This paper summarizes a series of investigations to determine whether biomechanical simulations can be used to plan scoliosis surgery by predicting the outcome as a function of choices available to the surgeon. In order to test this idea, simulations have initially been performed with prior knowledge of the real outcome (from postoperative radiographs). In addition, intra-operative measurements of the spine shape and displacement of instrumentation have been used to improve documentation of the influence of different steps in the surgical procedure.
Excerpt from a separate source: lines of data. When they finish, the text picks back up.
Lemma same_tool_siblings_kept p q : same_tool p q -> tool_siblings_kept p q.
Proof.
  unfold same_tool. intros E tool H. exists tool. split; [congruence|auto].
Qed.

Lemma ensure_tool_pdm_siblings : keeps tool_siblings_kept ensure_tool_pdm.
Proof.
  intros p tool Ht.
  unfold ensure_tool_pdm, bind, get_pyproject, set_pyproject, ret, lift,
    py_in, py_setitem.
  rewrite Ht. destruct (contains "pdm" tool); cbn [snd pyproject negb].
  - now exists tool.
  - eexists. rewrite lookup_set_item_eq. split; [reflexivity|].
    intros key N. now apply lookup_set_item_neq.
Qed.

Lemma normalize_build_siblings : keeps tool_siblings_kept normalize_build.
Proof.
  intros p tool Ht.
  unfold normalize_build, bind, get_pyproject, set_pyproject, ret, lift.
  cbn [py_getitem]. rewrite Ht. cbn [py_getitem].
  destruct (lookup "pdm" tool) as [pdm|];
    try (exists tool; split; [exact Ht|auto]).
  destruct (py_in "build" pdm) as [e|[|]];
    try (exists tool; split; [exact Ht|auto]).
  destruct (py_getitem pdm "build") as [e'|[script| | | |]];
    try (exists tool; split; [exact Ht|auto]).
  destruct (py_setitem pdm "build" _) as [e|pdm'];
    try (exists tool; split; [exact Ht|auto]).
  cbn [snd pyproject py_setitem]. eexists. rewrite lookup_set_item_eq.
  split; [reflexivity|]. intros key N. now apply lookup_set_item_neq.
Qed.

Lemma merge_settings_siblings settings :
  keeps tool_siblings_kept (merge_settings settings).
Proof.
  intros p tool Ht.
  unfold merge_settings, bind, get_pyproject, set_pyproject, ret, lift.
  cbn [py_getitem]. rewrite Ht. cbn [py_getitem].
  destruct (lookup "pdm" tool) as [pdm|];
    try (exists tool; split; [exact Ht|auto]).
  destruct (merge_into pdm settings) as [e|pdm'];
    try (exists tool; split; [exact Ht|auto]).
  cbn [snd pyproject py_setitem]. eexists. rewrite lookup_set_item_eq.
  split; [reflexivity|]. intros key N. now apply lookup_set_item_neq.
Qed.

Ltac frame_tool :=
  intros p; apply same_tool_siblings_kept; revert p;
  intros p; step_cases; unfold same_tool; simpl;
  rewrite ?lookup_set_item_neq, ?lookup_add_neq by discriminate;
  auto.

Ltac seq_tool :=
  apply keeps_bind; [apply tool_siblings_kept_trans| |intros ?].

(** X12: of a [tool] table, [do_import] changes the [pdm] entry only:
    whatever the run does and however it ends, the manifest still has a
    [tool] table and every other entry of it -- the settings of other
    tools -- is as it was. *)
Theorem other_tools_untouched
        (filename : string) (format : option string)
        (options : option Namespace) (reset_backend : bool) (p : Project) :
  forall tool,
    lookup "tool" (pyproject p) = Some (VTable tool) ->
    exists tool',
      lookup "tool"
        (pyproject
           (snd (do_import FORMATS DEFAULT_BACKEND resolve_interpreter
                   str_of_item filename format options reset_backend p)))
      = Some (VTable tool')
      /\ forall key, key <> "pdm" -> lookup key tool' = lookup key tool.
Proof.
  revert p.
  change (keeps tool_siblings_kept
            (do_import FORMATS DEFAULT_BACKEND resolve_interpreter
               str_of_item filename format options reset_backend)).
  unfold do_import, import_metadata.
  seq_tool.
  - seq_tool;
      [intros p; rewrite select_format_pure; apply tool_siblings_kept_refl|].
    seq_tool; [unfold call_convert; frame_tool|].
    destruct a0 as [project_data settings].
    destruct (extract_buildsystem project_data) as [buildsystem_data data].
    seq_tool.
    { unfold scaffold.
      seq_tool; [apply ensure_tool_pdm_siblings|].
      seq_tool; [apply normalize_build_siblings|].
      unfold ensure_project; frame_tool. }
    seq_tool; [unfold merge_project; frame_tool|].
    seq_tool; [apply merge_settings_siblings|].
    apply keeps_ret, tool_siblings_kept_refl.
  - seq_tool;
      [intros p; apply same_tool_siblings_kept, reconcile_same_tool|].
    seq_tool;
      [intros p;
       apply same_tool_siblings_kept, default_requires_python_same_tool|].
    frame_tool.
Qed.

(** ** The interpreter and the write, lines 145-153 *)

Lemma default_requires_python_same_written :
  keeps same_written (default_requires_python resolve_interpreter).
Proof.
  unfold default_requires_python, call_resolve_interpreter.
  intros p; step_cases; reflexivity.
Qed.

Lemma default_requires_python_resolves_once (p : Project) :
  let p' := snd (default_requires_python resolve_interpreter p) in
  resolved p' = resolved p \/ resolved p' = (resolved p ++ [true])%list.
Proof.
  unfold default_requires_python, call_resolve_interpreter.
  step_cases; auto.
Qed.

(** X9: the manifest is written once, at the end of a run that returns,
    and what is written is the manifest as the run left it; a run that
    raises, at whatever step, writes nothing. *)
Theorem written_once_at_the_end
        (filename : string) (format : option string)
        (options : option Namespace) (reset_backend : bool)
        (p p' : Project) (r : exn + unit) :
  do_import FORMATS DEFAULT_BACKEND resolve_interpreter str_of_item
    filename format options reset_backend p = (r, p') ->
  match r with
  | inr _ => written p' = (written p ++ [pyproject p'])%list
  | inl _ => written p' = written p
  end.
Proof.
  unfold do_import. intros H.
  apply bind_inv in H. destruct H as [(e & H & ->)|(bsd & p1 & H1 & H)].
  { pose proof (import_metadata_silent FORMATS filename format options p)
      as F.
    rewrite H in F. apply F. }
  assert (W1 : written p1 = written p).
  { pose proof (import_metadata_silent FORMATS filename format options p)
      as F.
    rewrite H1 in F. apply F. }
  apply bind_inv in H. destruct H as [(e & H & ->)|([] & p2 & H2 & H)].
  { pose proof (reconcile_same_written DEFAULT_BACKEND str_of_item
                  reset_backend bsd p1) as F.
    rewrite H in F. unfold same_written in F. cbn [snd] in F. congruence. }
  assert (W2 : written p2 = written p).
  { pose proof (reconcile_same_written DEFAULT_BACKEND str_of_item
                  reset_backend bsd p1) as F.
    rewrite H2 in F. unfold same_written in F. cbn [snd] in F. congruence. }
  apply bind_inv in H. destruct H as [(e & H & ->)|([] & p3 & H3 & H)].
  { pose proof (default_requires_python_same_written p2) as F.
    rewrite H in F. unfold same_written in F. cbn [snd] in F. congruence. }
  assert (W3 : written p3 = written p).
  { pose proof (default_requires_python_same_written p2) as F.
    rewrite H3 in F. unfold same_written in F. cbn [snd] in F. congruence. }
  unfold write in H. inversion H; subst. cbn [written pyproject].
  now rewrite W3.
Qed.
Several difficulties have emerged which have given new understanding of both the mode of action of surgical procedures, as well as the biomechanical modeling. 1. Important reduction of the Cobb angle occurs in the anesthetized patient compared to pre-operative (standing) radiographs. 2. For an elastic analysis the stiffness of the spine and rib cage should be known for each anatomical level of each patient. 3. Shape changes in the non-instrumented part of the spine are mainly due to the patient and their muscles, not the instrumentation directly, and are difficult to analyze biomechanically. 4. The large difference in stiffness between the stiffest and the least stiff parts of the model, as well as the large displacements which occur in surgical procedures, create technical difficulties in simulations using finite element modeling. 5. Segmental instrumentation offers surgeons many variables and multistep maneuvers to adapt to individual patients’ needs, but conversely create many unknown inputs for the biomechanical analyses, and difficulties in validation of model predictions.

It is concluded diat in order to be a reliable tool to assist with pre-operative planning, deterministic modeling of scoliosis surgery will require more information to formulate the models, better specification of inputs, and improved analysis tools.